Since the end of the nuclear weapons program the “Nuclear Card” has played an important part in Taiwan's relationship with both the United States and China.

During the 1995–1996 Taiwan Strait crisis, then President of Taiwan, Lee Teng-hui, proposed to reactivate the program, but toned down the rhetoric a few days later, saying that although Taiwan was nuclear latent, it "will definitely not" produce nuclear weapons.

There is no evidence that Taiwan possesses any nuclear weapons or any programs to produce them, although it does have the advanced technological ability necessary to develop nuclear weapons as well as the high-tech ability to enrich uranium or process plutonium. Taiwan's nuclear power plants use imported enriched uranium and are subject to IAEA inspections.

Taiwan theoretically has the potential to develop nuclear weapons from domestic monazite reserves, and this potential was explored by the military in 1951–1952. However, the monazite's thorium content was deemed too low to justify recovering, and the military turned to friendly foreign sources instead.

In light of rising tensions in Cross-Strait relations, especially after Russia invaded Ukraine in 2022, some have called for Taiwan to arm itself with nuclear weapons, especially commentators in the United States. This is subject to wide debate, with some arguing that nuclear weapons could prove a deterrent strong enough to force the mainland to indefinitely postpone an invasion, given that Taiwan is not like Japan and South Korea in that the latter two have treaty-bound security guarantees from the United States, though opponents argue that nuclear weapons in themselves are costly, unpopular among the Taiwanese public, and that they themselves would instigate a conflict.

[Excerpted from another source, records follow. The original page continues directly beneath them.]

Lemma core_transfer_drop t : 1 <= T t ->
  backend_core X (add_ref t (-1) T) (transfer_drop t s) /\ storage_step s (transfer_drop t s) /\
  virtusb_transfer_put (Some t) s = Some (tt, transfer_drop t s).
Proof using Hc.
  intros HT. destruct Hc as [Hr HX HTn Hq Hs].
  pose proof (request_refs_nonneg s t) as Hrt.
  destruct (transfer_drop_ok _ _ s Hr t) as [Hr' Hst]; [lia | ].
  assert (Eh : k_hcds (transfer_drop t s) = k_hcds s) by apply Hst.
  split; [ | split; [done | apply (transfer_put_eq _ _ s Hr); lia]].
  constructor; unfold binding_refs, request_refs; rewrite ?Eh.
  - eapply refs_ok_ext; [ | | exact Hr']; intros x; [done | ].
    cbn. unfold add_ref, request_refs. destruct (decide _); lia.
  - done.
  - intros x. unfold add_ref. specialize (HTn x). destruct (decide (x = t)) as [->|]; lia.
  - intros h v Hv. eapply queue_ok_mono; [by eapply Hq | ]. intros r Hrin Hrok.
    eapply request_ok_frame; [done | apply Hst | ]. intros tv Htv.
    destruct (decide (rq_transfer r = t)) as [E|E].
    + pose proof (request_counted s h v r Hv Hrin) as Hcnt. rewrite E in *.
      destruct (core_refcount t tv Htv) as [Erc _]. unfold transfer_drop. rewrite Htv.
      destruct (Z.eqb_spec (tr_refcount tv) 1); [lia | ]. cbn.
      rewrite lookup_alter_eq, Htv. by eexists.
    + rewrite drop_lookup by done. by exists tv.
  - apply Hs.
Qed.

Lemma core_transfer_ref t tv : k_transfers s !! t = Some tv ->
  backend_core X (add_ref t 1 T) (transfer_ref t 1 s) /\ storage_step s (transfer_ref t 1 s) /\
  virtusb_transfer_get (Some t) s = Some (Some t, transfer_ref t 1 s).
Proof using Hc.
  intros Ht. destruct Hc as [Hr HX HTn Hq Hs].
  destruct (core_refcount t tv Ht) as [Erc Hp].
  pose proof (transfer_ref_ok _ _ s Hr t 1 tv Ht ltac:(lia)) as Hr'.
  split; [ | split; [constructor; try done; apply Hr | by apply (transfer_get_eq _ _ s Hr t tv)]].
  constructor.
  - eapply refs_ok_ext; [ | | exact Hr']; intros x; [done | ].
    cbn. unfold add_ref, request_refs. destruct (decide _); cbn; lia.
  - done.
  - intros x. unfold add_ref. specialize (HTn x). destruct (decide _); lia.
  - intros h v Hv. eapply queue_ok_mono; [by eapply Hq | ]. intros r Hrin Hrok.
    eapply request_ok_frame; [done | done | ]. intros xv Hxv. cbn.
    destruct (decide (rq_transfer r = t)) as [E|E].
    + rewrite E in *. rewrite lookup_alter_eq, Hxv. by eexists.
    + rewrite lookup_alter_ne by congruence. by exists xv.
  - apply Hs.
Qed.

(** A transfer that is in no queue may change its state. *)
Lemma core_put_transfer t tv tv' : k_transfers s !! t = Some tv -> request_refs s t = 0 ->
  tr_device tv' = tr_device tv -> tr_id tv' = tr_id tv -> tr_refcount tv' = tr_refcount tv ->
  transfer_wf tv' -> backend_core X T (put_transfer t tv' s).
Proof using Hc.
  intros Ht H0 Ed Ei Er Hwf. destruct Hc as [Hr HX HTn Hq Hs].
  destruct (core_refcount t tv Ht) as [Erc Hp]. constructor; [ | done | done | | done].
  - apply (transfer_replace _ _ _ s t tv tv' Hr); try done.
    + rewrite Er. exact Erc.
    + change (0 < request_refs s t + T t). lia.
  - intros h v Hv. eapply queue_ok_mono; [by eapply Hq | ]. intros r Hrin Hrok.
    eapply request_ok_frame; [done | done | ]. intros xv Hxv. cbn.
    pose proof (request_counted s h v r Hv Hrin).
    rewrite lookup_insert_ne; [by exists xv | ]. intros E. rewrite E in H0. lia.
Qed.

(** Replacing the queues or bindings of one HCD. *)
Lemma core_with_backend X' T' h v f : k_hcds s !! h = Some v ->
  queue_ok s (f (vh_backend v)) ->
  (forall o, 0 <= X' o /\ backend_bindings o (f (vh_backend v)) + X' o =
             backend_bindings o (vh_backend v) + X o) ->
  (forall t, 0 <= T' t /\ backend_requests t (f (vh_backend v)) + T' t =
             backend_requests t (vh_backend v) + T t) ->
  (forall t, request_refs s t - backend_requests t (vh_backend v) +
             backend_requests t (f (vh_backend v)) <= 1) ->
  backend_core X' T' (with_backend h f s).
Proof using Hc.
  intros Hv Hq' HX' HT' Hs'. destruct Hc as [Hr HX HTn Hq Hs]. constructor.
  - eapply (refs_ok_ext (fun o => binding_refs s o + X o) _ (fun t => request_refs s t + T t)).
    + intros o. unfold binding_refs. rewrite (hcd_sum_with_backend _ f h v s Hv).
      specialize (HX' o). lia.
    + intros t. unfold request_refs. rewrite (hcd_sum_with_backend _ f h v s Hv).
      specialize (HT' t). lia.
    + destruct Hr as [Hb Ho [? ? ? ? ? ?] Hn]. constructor; [done | | by constructor | done].
      by eapply objects_ok_frame.
  - intros o. apply HX'.
  - intros t. apply HT'.
  - intros h' v'. cbn. rewrite lookup_alter. case_decide as E.
    + subst h'. rewrite Hv. intros [= <-]. cbn.
      eapply queue_ok_mono; [exact Hq' | ]. intros r _ Hrok.
      eapply request_ok_frame; [exact Hrok | done | ]. intros tv Htv. by exists tv.
    + intros Hv'. eapply queue_ok_mono; [by eapply Hq | ]. intros r _ Hrok.
      eapply request_ok_frame; [exact Hrok | done | ]. intros tv Htv. by exists tv.
  - intros t. unfold request_refs. rewrite (hcd_sum_with_backend _ f h v s Hv). apply Hs'.
Qed.

(** The trace is not part of it. *)
Lemma core_set_trace l : backend_core X T (set_trace l s).
Proof using Hc.
  destruct Hc as [[Hb Ho [? ? ? ? ? ?] Hn] HX HTn Hq Hs]. constructor; try done.
  - constructor; [done | | by constructor | done]. by eapply objects_ok_frame.
  - intros h v Hv. eapply queue_ok_mono; [by eapply Hq | ]. intros r _ Hrok.
    eapply request_ok_frame; [exact Hrok | done | ]. intros tv Htv. by exists tv.
Qed.

(** Objects. *)
Lemma core_object_drop o : 1 <= X o ->
  backend_core (add_ref o (-1) X) T (object_drop o s) /\ storage_step s (object_drop o s) /\
  virtusb_object_put (Some o) s = Some (tt, object_drop o s).
Proof using Hc.
  intros HXo. destruct Hc as [[Hb Ho Ht Hn] HX HTn Hq Hs].
  assert (Et : k_transfers (object_drop o s) = k_transfers s)
    by (unfold object_drop; destruct (k_objects s !! o); [by destruct (_ =? 1) | done]).
  assert (He : 1 <= transfer_refs (k_transfers s) o + (binding_refs s o + X o)).
  { pose proof (transfer_refs_nonneg (k_transfers s) o).
    pose proof (binding_refs_nonneg s o). lia. }
  pose proof (object_drop_ok _ s Ho o He) as Ho'.
  pose proof (object_drop_storage _ s o Hb Ho He) as Hst.
  assert (Eh : k_hcds (object_drop o s) = k_hcds s) by apply Hst.
  split; [ | split; [done | by apply (object_put_eq _ s Ho)]].
  constructor; unfold binding_refs, request_refs; rewrite ?Eh; try done.
  - constructor.
    + apply Hst.
    + eapply objects_ok_ext; [ | exact Ho']. intros x. cbn. rewrite Et. unfold binding_refs.
      unfold add_ref. destruct (decide _); lia.
    + destruct Ht as [? ? ? ? ? ?]. constructor; rewrite ?Et, ?(ss_next_transfer_id _ _ Hst); done.
    + intros x. specialize (HX x). pose proof (binding_refs_nonneg s x) as Hbn.
      unfold binding_refs in Hbn. unfold add_ref. destruct (decide (x = o)) as [->|]; lia.
  - intros x. unfold add_ref. specialize (HX x). destruct (decide (x = o)) as [->|]; lia.
  - intros h v Hv. eapply queue_ok_mono; [by eapply Hq | ]. intros r _ Hrok.
    eapply request_ok_frame; [exact Hrok | apply Hst | ]. intros tv Htv. rewrite Et. by exists tv.
Qed.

== Chemical and biological weapons ==
During the Japanese colonial period a chemical weapons factory was in operation in North Taiwan; the Nationalists took possession of this facility following the conclusion of World War II and are believed to have expanded the facility.

The U.S. Congress was informed in 1989 that Taiwan could have acquired offensive chemical weapons capability, including stockpiles of sarin. The alleged facilities include Tsishan and Kuanhsi. Taiwanese authorities acknowledged only the existence of a defensive research program.

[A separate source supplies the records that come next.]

Definition queued (b : virtusb_backend) : virtusb_backend :=
  set_queues (be_pending b ++ [mk_request u t None]) (be_active b) b.

(** A new transfer is in no queue. *)
Lemma new_not_queued : request_refs s t = 0.
Proof using Hinv Ht Hnew.
  pose proof (bi_core _ _ _ Hinv) as Hc. unfold request_refs, hcd_sum.
  apply map_sum_zero. intros h' v' Hv'. unfold backend_requests. apply count_zero.
  intros r Hr E.
  destruct (qo_requests _ _ (bc_queue _ _ _ Hc h' v' Hv') r Hr) as [(tv' & Ht' & Hst & _)].
  rewrite E, Ht in Ht'. congruence.
Qed.

Definition submit_error (oom : bool) (link : Z) : Z :=
  if VIRTUSB_TRANSFER_DATA_MAX <? tr_requested_length tv then - EMSGSIZE
  else if oom then - ENOMEM
  else if be_stopping (vh_backend v) then - ESHUTDOWN
  else if decide (virtusb_backend_find_device_locked (vh_backend v) (tr_device tv) = None)
  then - ENODEV else link.

Definition queued_transfer_state : kernel :=
  put_transfer t (set_tr_refcount (tr_refcount tv + 1)
                    (set_tr_state VIRTUSB_TRANSFER_STATE_QUEUED tv)) s.

Lemma queued_core : backend_core X (add_ref t 1 T) queued_transfer_state.
Proof using Hinv Ht Hnew.
  pose proof (bi_core _ _ _ Hinv) as Hc.
  destruct (core_transfer_ref X T s Hc t tv Ht) as (Hc1 & _ & _).
  assert (Ht1 : k_transfers (transfer_ref t 1 s) !! t =
                Some (set_tr_refcount (tr_refcount tv + 1) tv))
    by (cbn; by rewrite lookup_alter_eq, Ht).
  assert (E : queued_transfer_state = put_transfer t (set_tr_refcount (tr_refcount tv + 1)
                (set_tr_state VIRTUSB_TRANSFER_STATE_QUEUED tv)) (transfer_ref t 1 s)).
  { unfold queued_transfer_state, transfer_ref, put_transfer. cbn. unfold set_transfers. cbn.
    rewrite (alter_insert_lookup _ _ tv) by done. by rewrite insert_insert_eq. }
  rewrite E. eapply core_put_transfer; [exact Hc1 | exact Ht1 | exact new_not_queued | done.. | ].
  apply set_refcount_wf, set_state_wf. by eapply (core_wf _ _ _ Hc).
Qed.

Lemma inv_put_transfer tv' : request_refs s t = 0 -> tr_device tv' = tr_device tv ->
  tr_id tv' = tr_id tv -> tr_refcount tv' = tr_refcount tv -> transfer_wf tv' ->
  backend_inv X T (put_transfer t tv' s).
Proof using Hinv Ht.
  intros H0 Ed Ei Er Hwf. destruct Hinv as [Hc Hbd Hbl]. constructor; [ | | exact Hbl].
  - by eapply core_put_transfer.
  - intros h' v' r Hv' Hr. destruct (Hbd h' v' r Hv' Hr) as (x & Hx & Hdx & Hox).
    exists x. split; [done | ]. split; [ | done]. rewrite <- Hdx. unfold request_device. cbn.
    pose proof (request_counted s h' v' r Hv' Hr). rewrite lookup_insert_ne; [done | ].
    intros E. rewrite <- E in *. lia.
Qed.

(** With the URB linked; then the request is queued. *)
Definition linked : kernel := set_trace (k_trace s ++ [EvLinkUrb uhcd u]) queued_transfer_state.

Lemma queued_count a : backend_requests a (queued (vh_backend v)) =
  backend_requests a (vh_backend v) + (if decide (t = a) then 1 else 0).
Proof using.
  unfold backend_requests, all_requests, queued. cbn. rewrite !count_app, count_cons, count_nil. cbn. lia.
Qed.
Lemma elem_of_queued r : r ∈ all_requests (queued (vh_backend v)) ->
  r ∈ all_requests (vh_backend v) \/ r = mk_request u t None.
Proof using.
  unfold all_requests. cbn. rewrite !elem_of_app, list_elem_of_singleton. tauto.
Qed.

Lemma queued_in_core : tr_requested_length tv <= VIRTUSB_TRANSFER_DATA_MAX ->
  backend_core X T (with_backend h queued linked).
Proof using Hinv Hv Ht Hnew HT Hu Hroom.
  intros Hmax. pose proof (bi_core _ _ _ Hinv) as Hc. pose proof new_not_queued as H0.
  pose proof (core_set_trace _ _ _ queued_core (k_trace s ++ [EvLinkUrb uhcd u])) as Hc2. fold linked in Hc2.
  apply (core_with_backend _ _ linked Hc2 X T h v); [done | | | | ].
  - destruct (bc_queue _ _ _ Hc2 h v Hv) as [H1 H2 H3 H4 H5]. constructor; cbn; try done.
    + intros r [Hr| ->]%elem_of_queued; [by apply H3 | ].
      constructor. eexists. split; [apply lookup_insert_eq | ]. cbn.
      split; [done | ]. split; [done | ]. by exists uv.
    + intros r. rewrite elem_of_app, list_elem_of_singleton. intros [Hr| ->]; [auto | done].
  - intros o. split; [apply (bc_X _ _ _ Hc) | done].
  - intros a. split; [apply (bc_T _ _ _ Hc) | ]. rewrite queued_count. unfold add_ref.
    destruct (decide (t = a)) as [->|]; [rewrite decide_True by done; lia | ].
    rewrite decide_False by congruence. lia.
  - intros a. rewrite queued_count. pose proof (bc_single _ _ _ Hc a) as Hs.
    change (request_refs linked a) with (request_refs s a). destruct (decide (t = a)) as [->|]; lia.
Qed.

Lemma queued_bound x : virtusb_backend_find_device_locked (vh_backend v) (tr_device tv) = Some x ->
  bound_ok (with_backend h queued linked).
Proof using Hinv Hv Ht Hnew.
  intros Hx h' v' r Hv' Hr. pose proof new_not_queued as H0. destruct Hinv as [Hc Hbd _].
  assert (Hold : forall h0 v0 r0, k_hcds s !! h0 = Some v0 -> r0 ∈ all_requests (vh_backend v0) ->
            request_bound linked (vh_backend v0) r0).
  { intros h0 v0 r0 Hv0 Hr0. destruct (Hbd h0 v0 r0 Hv0 Hr0) as (y & Hy & Hdy & Hoy). exists y.
    split; [done | ]. split; [ | done]. rewrite <- Hdy. unfold request_device, linked. cbn.
    rewrite lookup_insert_ne; [done | ]. intros E. pose proof (request_counted s h0 v0 r0 Hv0 Hr0) as Hn.
    rewrite <- E in Hn. lia. }
  cbn in Hv'. rewrite lookup_alter in Hv'. case_decide as E; [ | by eapply Hold].
  subst h'. rewrite Hv in Hv'. injection Hv' as <-. cbn in Hr |- *.
  apply elem_of_queued in Hr as [Hr| ->]; [by apply (Hold h) | ].
  destruct x as [j x]. apply list_find_Some in Hx as (Hj & Hdx & _).
  exists x. cbn. split; [by eapply list_elem_of_lookup_2 | ]. split; [ | done].
  unfold request_device, linked. cbn. rewrite lookup_insert_eq. cbn. by rewrite Hdx.
Qed.

Lemma queued_balance : balance_ok (with_backend h queued linked).
Proof using Hinv Hv.
  intros a. destruct (bi_balance _ _ _ Hinv a) as [B1 B2]. unfold urb_refs in *.
  rewrite (hcd_sum_with_backend _ queued h v linked Hv). cbn. rewrite !countb_app. cbn.
  assert (Eu : backend_urbs a (queued (vh_backend v)) =
            backend_urbs a (vh_backend v) + (if decide (u = a) then 1 else 0)).
  { unfold backend_urbs, all_requests, queued. cbn. rewrite !count_app, count_cons, count_nil. cbn. lia. }
  rewrite Eu. destruct (decide (u = a)).
  - rewrite bool_decide_eq_true_2 by done. cbn in B1. lia.
  - rewrite bool_decide_eq_false_2 by done. cbn in B1. lia.
Qed.

Lemma queued_inv x : virtusb_backend_find_device_locked (vh_backend v) (tr_device tv) = Some x ->
  tr_requested_length tv <= VIRTUSB_TRANSFER_DATA_MAX ->
  backend_inv X T (with_backend h queued
    (set_trace (k_trace s ++ [EvLinkUrb uhcd u]) queued_transfer_state)).
Proof using Hinv Hv Ht Hnew HT Hu Hroom.
  intros Hx Hmax. constructor; [by apply queued_in_core | by eapply queued_bound | exact queued_balance].
Qed.

(** The lock section accepts the request or names the error. *)
Lemma submit_rejected e : e < 0 -> exists s',
  (_ <- virtusb_transfer_cancel (Some t) e ;;
   virtusb_backend_release_request (mk_request u t None) ;;
   ret e) queued_transfer_state = Some (e, s') /\
  backend_inv X T s' /\ backend_step s s' /\
  s' = put_transfer t (set_tr_result 0 e VIRTUSB_TRANSFER_STATE_CANCELLED tv) s.
Proof using Hinv Ht Hnew HT.
  intros He. pose proof (bi_core _ _ _ Hinv) as Hc. pose proof new_not_queued as H0.
  set (s1 := queued_transfer_state).
  assert (Ht1 : k_transfers s1 !! t = Some (set_tr_refcount (tr_refcount tv + 1)
                  (set_tr_state VIRTUSB_TRANSFER_STATE_QUEUED tv))) by apply lookup_insert_eq.
  set (tc := set_tr_result 0 e VIRTUSB_TRANSFER_STATE_CANCELLED
               (set_tr_refcount (tr_refcount tv + 1)
                  (set_tr_state VIRTUSB_TRANSFER_STATE_QUEUED tv))).
  assert (Hwf : transfer_wf tv) by (by eapply (core_wf _ _ _ Hc)).
  assert (Hwfc : transfer_wf tc).
  { apply set_result_wf; [apply set_refcount_wf, set_state_wf, Hwf | cbn; destruct Hwf; lia]. }
  assert (Hc2 : backend_core X (add_ref t 1 T) (put_transfer t tc s1))
    by (eapply core_put_transfer; [exact queued_core | exact Ht1 | exact H0 | done..]).
  destruct (core_transfer_drop _ _ _ Hc2 t) as (_ & _ & Eput);
    [rewrite add_ref_eq; lia | ].
  destruct (core_refcount X T s Hc t tv Ht) as [_ Hp].
  assert (Efin : transfer_drop t (put_transfer t tc s1) =
            put_transfer t (set_tr_result 0 e VIRTUSB_TRANSFER_STATE_CANCELLED tv) s).
  { unfold transfer_drop. cbn [k_transfers put_transfer set_transfers].
    rewrite lookup_insert_eq. cbn [tr_refcount tc set_tr_result set_tr_refcount].
    destruct (Z.eqb_spec (tr_refcount tv + 1) 1); [lia | ].
    unfold transfer_ref, put_transfer, s1, queued_transfer_state, put_transfer. cbn.
    rewrite (alter_insert_lookup _ _ tc) by apply lookup_insert_eq.
    unfold set_transfers. cbn. rewrite !insert_insert_eq. do 2 f_equal.
    unfold tc, set_tr_refcount, set_tr_result. cbn. f_equal. lia. }
  eexists. split; [ | split; [ | split; [ | reflexivity]]].
  - unfold bind at 1. rewrite (transfer_cancel_eq s1 t _ Ht1). cbn [transfer_open tr_state
      set_tr_refcount set_tr_state]. unfold virtusb_backend_release_request, bind.
    cbn [rq_transfer]. fold tc. rewrite Eput, Efin. done.
  - apply inv_put_transfer; try done.
    apply set_result_wf; [done | destruct Hwf; lia].
  - apply storage_backend_step, put_transfer_storage. apply (ro_bus _ _ _ (bc_refs _ _ _ Hc)).
Qed.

In 1997 the Russian Foreign Intelligence Service assessed that Taiwan did not possess biological weapons but had "shown signs of conducting biological research of an applied military nature.”

There have been rumors of ongoing offensive and defensive Taiwanese biological and chemical weapons programs but no conclusive evidence of development or deployment has ever been presented.

In July 2023, United Daily News (UDN) reported allegations of a meeting between U.S. and Taiwanese officials regarding the creation of a bioweapon lab, which was denied by U.S. and Taiwanese authorities. Radio Free Asia's Asia Fact Check Lab (AFCL) found inconsistencies in the document's language and format, suggesting it was written in mainland Chinese, not Taiwanese style. This apparent disinformation was amplified by pro-China commentators in Taiwan and received widespread coverage in Chinese media.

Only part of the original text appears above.